BEIJING (Reuters) - Nio Inc’s shares jumped more than 14% on Wednesday after it said it had secured a 7 billion yuan ($989 million) investment in Nio China, a new entity controlled by the Chinese electric vehicle maker.
The new investment will will smooth its cash flow and guarantee future product developments, Chief Executive William Li told a news conference, adding it will not impact its existing partnerships with Changan [SASAGG.UL] and GAC or the ownership structure of its New York-listed company.
The investors include state-controlled Hefei Construction Investment Holding (Group) Co Ltd, CMG-SDIC Capital Management Co Ltd, and Anhui High and New Technology Industrial Investment Co Ltd.
Nio makes ES8 and ES6 electric sport-utility vehicles in the eastern city of Hefei with state-owned JAC. The plant has capacity to build 120,000 cars annually. Nio sold 20,500 cars last year.
Li said the coronavirus epidemic had an impact on Nio’s supply chain and sales in the first quarter but said the negative impact had passed.
Nio delivered 3,838 vehicles in the first three months of this year, and sales and production were recovering in March compared to February.
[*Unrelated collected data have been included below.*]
(* ===== verification/Grid.v ===== *)
(** * The level grid: grid/grid.h and grid/grid.c

    [grid_init] reads a level file: a line with the two sizes, then the rows,
    which it copies into rows of blanks on the heap.  The file behind a path is
    the class [LevelFiles]. *)

From S2P Require Import Prelude Machine Format Leaderboard Gpu Heap Demo Rows.

(** [fopen(path, "r")] (the contents, or a failure) and [fclose]. *)
Class LevelFiles (W : Type) : Type := {
  level_open : text -> W -> option text * W;
  level_close : W -> W;
}.

Record GRID_INFO : Type := mkGrid { gx_size : Z; gy_size : Z; gobjects : Z }.

(** [grid_info] and the heap. *)
Record level_state : Type := mkLevel { grid_info : GRID_INFO; level_rows : rows }.

Definition grid_zero : GRID_INFO := mkGrid 0 0 NULL.
Definition set_gx (x : Z) (gi : GRID_INFO) : GRID_INFO := mkGrid x (gy_size gi) (gobjects gi).
Definition set_gy (y : Z) (gi : GRID_INFO) : GRID_INFO := mkGrid (gx_size gi) y (gobjects gi).
Definition set_gobjects (p : Z) (gi : GRID_INFO) : GRID_INFO :=
  mkGrid (gx_size gi) (gy_size gi) p.

(** ** Lines and numbers *)

(** [fgets]: at most [n] characters, up to a newline; [NULL] is the case of an
    empty input. *)
Fixpoint fgets (n : nat) (s : text) : text * text :=
  match n, s with
  | S n, c :: s => if c =? 10 then ([10], s) else let '(l, r) := fgets n s in (c :: l, r)
  | _, _ => ([], s)
  end.

(** [char line\[100\]] *)
Definition LINE : nat := 99.

(** [%hhu]: [None] is a matching failure; the standard leaves a number that
    does not fit undefined. *)
Definition clamp_u8 (p : Z * text) : res Z * text :=
  (if (0 <=? p.1) && (p.1 <? 256) then Ok p.1 else Fault BadConversion, p.2).

Definition scan_hhu (s : text) : option (res Z * text) :=
  match skip_space s with
  | c :: s' =>
      if c =? 45 then (fun p => clamp_u8 (- p.1, p.2)) <$> scan_udec s'
      else if c =? 43 then clamp_u8 <$> scan_udec s'
      else clamp_u8 <$> scan_udec (c :: s')
  | [] => None
  end.

(** [sscanf(line, "%hhu %hhu", &grid_info.x_size, &grid_info.y_size)]: the
    number of conversions (0 stands for [EOF] too) and what was stored. *)
Definition scan_dims (line : text) (gi : GRID_INFO) : res (Z * GRID_INFO) :=
  match scan_hhu line with
  | None => Ok (0, gi)
  | Some (v, s) =>
      let? x := v in
      let gi := set_gx x gi in
      match scan_hhu (skip_space s) with
      | None => Ok (1, gi)
      | Some (v, _) => let? y := v in Ok (2, set_gy y gi)
      end
  end.

Definition LEVELS : text := txt "/home/lcom/labs/shared/proj/src/assets/levels/".

Section Grid.
Context {W : Type} `{Machine W, LevelFiles W}.
(* ===== verification/Screen.v ===== *)
(** * The visible part of the level: screen/screen.h and screen/screen.c

    [screen_init] makes a table of characters for the squares of the screen,
    [screen_update] copies into it the part of the grid around a position.
    A [double] is a number of SpecFloat; converting it to [int] truncates. *)

From Stdlib Require Import SpecFloat.
From S2P Require Import Prelude Machine Format Gpu Heap Demo Rows Grid.

Definition GRID_SQUARE_SIZE : Z := 64.

Record SCREEN_INFO : Type := mkScreenInfo { sx_size : Z; sy_size : Z; sobjects : Z }.

(** The statics of the file; [has_grid] says whether [grid_info_] was set. *)
Record screen : Type := mkScreen {
  pos_x : spec_float;
  pos_y : spec_float;
  grid_pos_x : Z;
  grid_pos_y : Z;
  mid_x : Z;
  mid_y : Z;
  min_x : Z;
  min_y : Z;
  max_x : Z;
  max_y : Z;
  has_grid : bool;
  screen_info : SCREEN_INFO;
}.

Definition screen_zero : screen :=
  mkScreen (S754_zero false) (S754_zero false) 0 0 0 0 0 0 0 0 false (mkScreenInfo 0 0 NULL).

(** The screen, and the grid it looks at. *)
Record game : Type := mkGame { scr : screen; lvl : level_state }.

(** [(int) d]: undefined if the truncated value is not an [int]. *)
Definition int_of_double (d : spec_float) : res Z :=
  match d with
  | S754_zero _ => Ok 0
  | S754_finite s m e =>
      let a := if 0 <=? e then Zpos m * 2 ^ e else Zpos m / 2 ^ (- e) in
      let z := if s then - a else a in
      if fits_int z then Ok z else Fault BadConversion
  | _ => Fault BadConversion
  end.

Section Screen.
Context {W : Type} `{Machine W}.

Definition set_screen (f : screen -> screen) : drv W game unit :=
  set_statics (fun g => mkGame (f (scr g)) (lvl g)).
Definition on_game_rows {A} (m : drv W rows A) : drv W game A :=
  zoom (fun st => (level_rows (lvl st.1), st.2))
    (fun c st => (mkGame (scr st.1) (mkLevel (grid_info (lvl st.1)) c.1), c.2)) m.
Definition game_rows {A} (m : M rows A) : M game A :=
  zoom (fun g => level_rows (lvl g)) (fun r g => mkGame (scr g) (mkLevel (grid_info (lvl g)) r)) m.

Definition set_info (f : SCREEN_INFO -> SCREEN_INFO) (s : screen) : screen :=
  mkScreen (pos_x s) (pos_y s) (grid_pos_x s) (grid_pos_y s) (mid_x s) (mid_y s) (min_x s)
    (min_y s) (max_x s) (max_y s) (has_grid s) (f (screen_info s)).

(** [res] is what [gpu_get_gpu_res_info] points to. *)
Definition screen_init (res : Z * Z) (x y : spec_float) : drv W game Z :=
  let sx := u8 (res.1 / GRID_SQUARE_SIZE + 1) in
  let sy := u8 (res.2 / GRID_SQUARE_SIZE + 1) in
  set_screen (fun s => mkScreen x y (grid_pos_x s) (grid_pos_y s) (mid_x s) (mid_y s) (min_x s)
    (min_y s) (max_x s) (max_y s) true (mkScreenInfo sx sy (sobjects (screen_info s)))) ;;
  p ← on_game_rows (malloc_table sy);
  set_screen (set_info (fun i => mkScreenInfo (sx_size i) (sy_size i) p)) ;;
  on_game_rows (blank_rows p sx sy) ;;
  let mx := sx / 2 in
  let my := sy / 2 in
  set_screen (fun s => mkScreen (pos_x s) (pos_y s) (grid_pos_x s) (grid_pos_y s) mx my
    (0 - mx) (0 - my) (0 + mx) (0 + my) (has_grid s) (screen_info s)) ;;
  mret 0.

Definition screen_cleanup : M game unit :=
  g ← get;
  let i := screen_info (scr g) in
  for_up (Z.to_nat (sy_size i)) 0 (fun y =>
    for_up (Z.to_nat (sx_size i)) 0 (fun x =>
      game_rows (set_cell (sobjects i) y x 32))).

(** The [for] loops over the window. *)
Definition copy_cell (from to y0 x0 y x : Z) : M rows unit :=
  c ← get_cell from y x;
  set_cell to (y - y0) (x - x0) c.

Definition copy_window (from to y0 y1 x0 x1 : Z) : M rows unit :=
  for_up (Z.to_nat (y1 - y0 + 1)) y0 (fun y =>
    for_up (Z.to_nat (x1 - x0 + 1)) x0 (copy_cell from to y0 x0 y)).

Definition screen_update : M game unit :=
  g ← get;
  let s := scr g in
  px ← lift_res (int_of_double (pos_x s));
  py ← lift_res (int_of_double (pos_y s));
  put (mkGame (mkScreen (pos_x s) (pos_y s) px py (mid_x s) (mid_y s) (min_x s) (min_y s)
    (max_x s) (max_y s) (has_grid s) (screen_info s)) (lvl g)) ;;
  left ← int (px + min_x s);
  let i_min_x := if left <? 0 then 0 else left in
  top ← int (py + min_y s);
  let i_min_y := if top <? 0 then 0 else top in
  right ← int (px + max_x s);
  if negb (has_grid s) then fail NullDeref else
  let gi := grid_info (lvl g) in
  let i_max_x := if gx_size gi <=? right then gx_size gi - 1 else right in
  bottom ← int (py + max_y s);
  let i_max_y := if gy_size gi <=? bottom then gy_size gi - 1 else bottom in
  game_rows (copy_window (gobjects gi) (sobjects (screen_info s)) i_min_y i_max_y i_min_x i_max_x).

Definition screen_get_screen_info : M game SCREEN_INFO := g ← get; mret (screen_info (scr g)).
End Screen.

(** ** Rectangles of characters *)

Definition rect (w h : Z) (g : list text) : Prop :=
  Z.of_nat (length g) = h /\ Forall (fun row => Z.of_nat (length row) = w) g.

Lemma rect_cell w h g y x : rect w h g -> is_Some (cell g y x) <-> 0 <= y < h /\ 0 <= x < w.
Proof.
  intros [Hl HF]. unfold cell. case_decide as Hd.
  - destruct (g !! Z.to_nat y) as [row|] eqn:E; cbn.
    + rewrite lookup_lt_is_Some. apply lookup_lt_Some in E as Hy.
      pose proof (Forall_lookup_1 _ _ _ _ HF E) as Hr. cbn beta in Hr. lia.
    + apply lookup_ge_None in E. split; [by intros []|lia].
  - split; [by intros []|lia].
Qed.

Lemma rect_blank w h : 0 <= w -> 0 <= h ->
  rect w h (replicate (Z.to_nat h) (replicate (Z.to_nat w) 32)).
Proof.
  intros Hw Hh. split; [rewrite length_replicate; lia|]. apply Forall_replicate.
  rewrite length_replicate. lia.
Qed.

(** The cells of the window copied before cell [(y, x)]. *)
Definition seen (y0 x0 x1 y x r c : Z) : Prop :=
  0 <= r /\ 0 <= c <= x1 - x0 /\ (y0 + r < y \/ (y0 + r = y /\ x0 + c < x)).
#[export] Instance seen_dec y0 x0 x1 y x r c : Decision (seen y0 x0 x1 y x r c).
Proof. unfold seen. apply _. Defined.

Section Window.
Context (from to : Z) (qs ps : list Z) (gg gs : list text).
Context (w h sw sh y0 y1 x0 x1 : Z).
Context (Hdisj : forall p, p ∈ qs -> p ∉ ps).
Context (Hgg : rect w h gg) (Hgs : rect sw sh gs).
Context (Hy0 : 0 <= y0) (Hy1 : y1 < h) (Hx0 : 0 <= x0) (Hx1 : x1 < w).

Definition window_fits : Prop :=
  y0 <= y1 -> x0 <= x1 -> y1 - y0 < sh /\ x1 - x0 < sw.

Definition copied (r0 : rows) (y x : Z) (r : rows) : Prop :=
  rows_ok r /\ rows_at r from qs gg /\ elsewhere ps r0 r /\
  (forall a b, seen y0 x0 x1 y x a b -> a < sh /\ b < sw) /\
  exists gs', rows_at r to ps gs' /\ forall a b,
    cell gs' a b = if decide (seen y0 x0 x1 y x a b) then cell gg (y0 + a) (x0 + b)
                   else cell gs a b.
In a statement, the firm said Nio will inject its core businesses and assets in China, which are valued at 17.77 billion yuan, into Nio China and invest 4.16 billion yuan in it.
Nio will hold 75.9% of the new firm, and investors the rest, once the transactions are completed.
“Today’s deal removes near-term solvency risk surrounding NIO, and likely means investors can refocus on things like volumes and margins,” analysts at Bernstein said in a note.
The headquarters of Nio China are planned in the Hefei Economic and Technological Development Area. Nio would consider expanding capacity in Hefei if sales demand grows.
In February, Nio said it signed framework agreements with the Hefei city government to raise funds in excess of 10 billion yuan.
Nio plans further developments along with the Hefei government, Li added, but did not give further details.